[Task input]
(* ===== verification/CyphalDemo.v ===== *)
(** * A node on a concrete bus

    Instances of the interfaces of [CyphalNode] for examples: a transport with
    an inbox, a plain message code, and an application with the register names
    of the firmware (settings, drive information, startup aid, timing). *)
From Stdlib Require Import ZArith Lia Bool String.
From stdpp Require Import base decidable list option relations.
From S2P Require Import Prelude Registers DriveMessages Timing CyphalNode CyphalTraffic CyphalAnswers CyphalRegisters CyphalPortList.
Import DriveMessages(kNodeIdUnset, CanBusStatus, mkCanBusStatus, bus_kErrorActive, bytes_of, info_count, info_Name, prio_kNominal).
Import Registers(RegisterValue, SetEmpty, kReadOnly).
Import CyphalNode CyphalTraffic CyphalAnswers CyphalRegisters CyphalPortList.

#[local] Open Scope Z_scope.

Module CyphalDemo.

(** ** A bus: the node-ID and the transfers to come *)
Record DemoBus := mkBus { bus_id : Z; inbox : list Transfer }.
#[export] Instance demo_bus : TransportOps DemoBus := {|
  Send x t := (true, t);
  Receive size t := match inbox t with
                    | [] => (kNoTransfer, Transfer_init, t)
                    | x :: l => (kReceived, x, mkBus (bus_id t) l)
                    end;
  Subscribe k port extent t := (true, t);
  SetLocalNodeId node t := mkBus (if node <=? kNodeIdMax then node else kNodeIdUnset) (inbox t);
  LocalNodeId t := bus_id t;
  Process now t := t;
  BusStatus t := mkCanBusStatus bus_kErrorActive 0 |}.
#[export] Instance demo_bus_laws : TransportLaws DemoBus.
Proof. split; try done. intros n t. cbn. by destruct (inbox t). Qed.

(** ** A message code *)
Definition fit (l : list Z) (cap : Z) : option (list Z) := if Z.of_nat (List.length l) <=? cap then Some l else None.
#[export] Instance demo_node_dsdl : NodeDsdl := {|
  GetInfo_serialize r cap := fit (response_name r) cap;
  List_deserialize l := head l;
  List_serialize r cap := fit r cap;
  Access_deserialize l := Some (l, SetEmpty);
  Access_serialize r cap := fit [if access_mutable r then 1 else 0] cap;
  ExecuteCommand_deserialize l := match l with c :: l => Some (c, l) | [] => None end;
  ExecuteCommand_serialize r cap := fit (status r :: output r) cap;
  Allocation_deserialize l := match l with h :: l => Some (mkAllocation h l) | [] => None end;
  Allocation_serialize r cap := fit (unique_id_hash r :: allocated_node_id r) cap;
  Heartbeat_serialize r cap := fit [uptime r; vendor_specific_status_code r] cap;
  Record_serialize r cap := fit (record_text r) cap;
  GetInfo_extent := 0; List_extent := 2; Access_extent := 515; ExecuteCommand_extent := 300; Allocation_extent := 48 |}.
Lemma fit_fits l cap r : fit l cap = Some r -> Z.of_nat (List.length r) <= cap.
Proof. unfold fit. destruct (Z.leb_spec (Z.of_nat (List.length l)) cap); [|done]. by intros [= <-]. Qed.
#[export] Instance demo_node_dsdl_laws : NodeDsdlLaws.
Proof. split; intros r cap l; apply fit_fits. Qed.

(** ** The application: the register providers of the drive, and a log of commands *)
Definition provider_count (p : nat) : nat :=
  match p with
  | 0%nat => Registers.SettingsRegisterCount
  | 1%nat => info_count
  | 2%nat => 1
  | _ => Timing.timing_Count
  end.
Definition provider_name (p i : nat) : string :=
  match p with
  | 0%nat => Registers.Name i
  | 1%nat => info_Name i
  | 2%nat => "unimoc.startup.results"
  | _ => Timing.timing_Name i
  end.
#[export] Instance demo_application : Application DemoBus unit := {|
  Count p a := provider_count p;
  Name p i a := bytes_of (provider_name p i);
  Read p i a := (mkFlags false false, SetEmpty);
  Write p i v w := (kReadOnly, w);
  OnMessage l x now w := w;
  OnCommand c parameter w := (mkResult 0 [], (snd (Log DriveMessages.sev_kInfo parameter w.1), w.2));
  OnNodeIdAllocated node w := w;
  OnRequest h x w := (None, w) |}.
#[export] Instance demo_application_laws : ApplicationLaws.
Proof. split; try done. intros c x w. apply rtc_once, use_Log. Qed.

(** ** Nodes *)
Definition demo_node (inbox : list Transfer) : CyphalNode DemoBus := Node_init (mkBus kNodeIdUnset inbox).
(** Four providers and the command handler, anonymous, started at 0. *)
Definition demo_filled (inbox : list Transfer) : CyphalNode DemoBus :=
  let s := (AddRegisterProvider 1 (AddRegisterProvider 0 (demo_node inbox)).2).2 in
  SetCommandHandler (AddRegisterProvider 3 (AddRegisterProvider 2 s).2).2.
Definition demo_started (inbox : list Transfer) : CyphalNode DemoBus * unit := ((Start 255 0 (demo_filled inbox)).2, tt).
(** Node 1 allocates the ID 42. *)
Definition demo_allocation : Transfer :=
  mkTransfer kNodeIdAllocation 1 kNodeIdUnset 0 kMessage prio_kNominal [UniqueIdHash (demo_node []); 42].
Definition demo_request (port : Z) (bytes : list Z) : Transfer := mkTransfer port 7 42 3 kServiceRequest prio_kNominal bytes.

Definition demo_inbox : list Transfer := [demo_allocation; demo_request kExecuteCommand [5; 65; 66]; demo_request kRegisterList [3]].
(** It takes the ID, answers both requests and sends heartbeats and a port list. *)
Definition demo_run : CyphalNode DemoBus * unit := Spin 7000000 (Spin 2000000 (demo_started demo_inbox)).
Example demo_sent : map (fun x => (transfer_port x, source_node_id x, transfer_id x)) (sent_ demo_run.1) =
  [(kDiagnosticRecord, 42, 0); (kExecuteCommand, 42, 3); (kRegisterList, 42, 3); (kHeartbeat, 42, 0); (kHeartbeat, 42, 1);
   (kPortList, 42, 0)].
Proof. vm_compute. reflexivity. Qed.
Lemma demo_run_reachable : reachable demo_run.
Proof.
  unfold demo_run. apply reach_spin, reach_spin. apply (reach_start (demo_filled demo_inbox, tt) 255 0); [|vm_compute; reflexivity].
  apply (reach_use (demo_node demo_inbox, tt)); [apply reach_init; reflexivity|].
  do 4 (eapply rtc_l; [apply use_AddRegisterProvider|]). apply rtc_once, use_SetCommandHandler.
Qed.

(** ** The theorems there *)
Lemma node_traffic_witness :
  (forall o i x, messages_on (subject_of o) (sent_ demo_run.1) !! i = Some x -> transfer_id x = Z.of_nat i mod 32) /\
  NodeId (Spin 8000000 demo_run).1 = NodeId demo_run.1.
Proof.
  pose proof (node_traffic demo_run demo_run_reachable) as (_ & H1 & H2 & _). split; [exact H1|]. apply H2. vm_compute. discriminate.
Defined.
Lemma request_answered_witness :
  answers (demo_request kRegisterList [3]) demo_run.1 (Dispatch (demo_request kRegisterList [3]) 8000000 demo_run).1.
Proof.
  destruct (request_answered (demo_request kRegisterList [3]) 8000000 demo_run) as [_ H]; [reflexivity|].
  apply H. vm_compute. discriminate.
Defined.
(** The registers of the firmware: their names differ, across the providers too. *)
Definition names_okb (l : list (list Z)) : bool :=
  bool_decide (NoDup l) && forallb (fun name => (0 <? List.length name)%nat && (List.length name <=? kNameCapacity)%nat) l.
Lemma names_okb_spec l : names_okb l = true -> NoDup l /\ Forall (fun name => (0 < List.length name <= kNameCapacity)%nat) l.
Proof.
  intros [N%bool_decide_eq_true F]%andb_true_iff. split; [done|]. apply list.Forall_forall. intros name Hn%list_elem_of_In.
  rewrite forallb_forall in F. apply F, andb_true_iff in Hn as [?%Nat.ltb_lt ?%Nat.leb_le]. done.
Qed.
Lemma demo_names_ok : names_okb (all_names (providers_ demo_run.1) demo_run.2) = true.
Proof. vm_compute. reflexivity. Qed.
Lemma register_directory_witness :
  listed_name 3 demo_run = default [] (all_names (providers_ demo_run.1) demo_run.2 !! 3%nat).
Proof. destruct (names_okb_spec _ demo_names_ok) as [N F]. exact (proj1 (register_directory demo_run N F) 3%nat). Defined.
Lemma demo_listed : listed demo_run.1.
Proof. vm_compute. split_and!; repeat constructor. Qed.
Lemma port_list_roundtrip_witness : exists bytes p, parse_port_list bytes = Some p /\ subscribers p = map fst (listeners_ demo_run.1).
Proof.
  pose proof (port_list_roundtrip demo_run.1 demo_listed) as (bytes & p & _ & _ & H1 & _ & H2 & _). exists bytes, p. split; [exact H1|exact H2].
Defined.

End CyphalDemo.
[/Task input]
What is expected:
From the data, collect all lines where the string "option" appears.

Answer for the task:
From stdpp Require Import base decidable list option relations.
Definition fit (l : list Z) (cap : Z) : option (list Z) := if Z.of_nat (List.length l) <=? cap then Some l else None.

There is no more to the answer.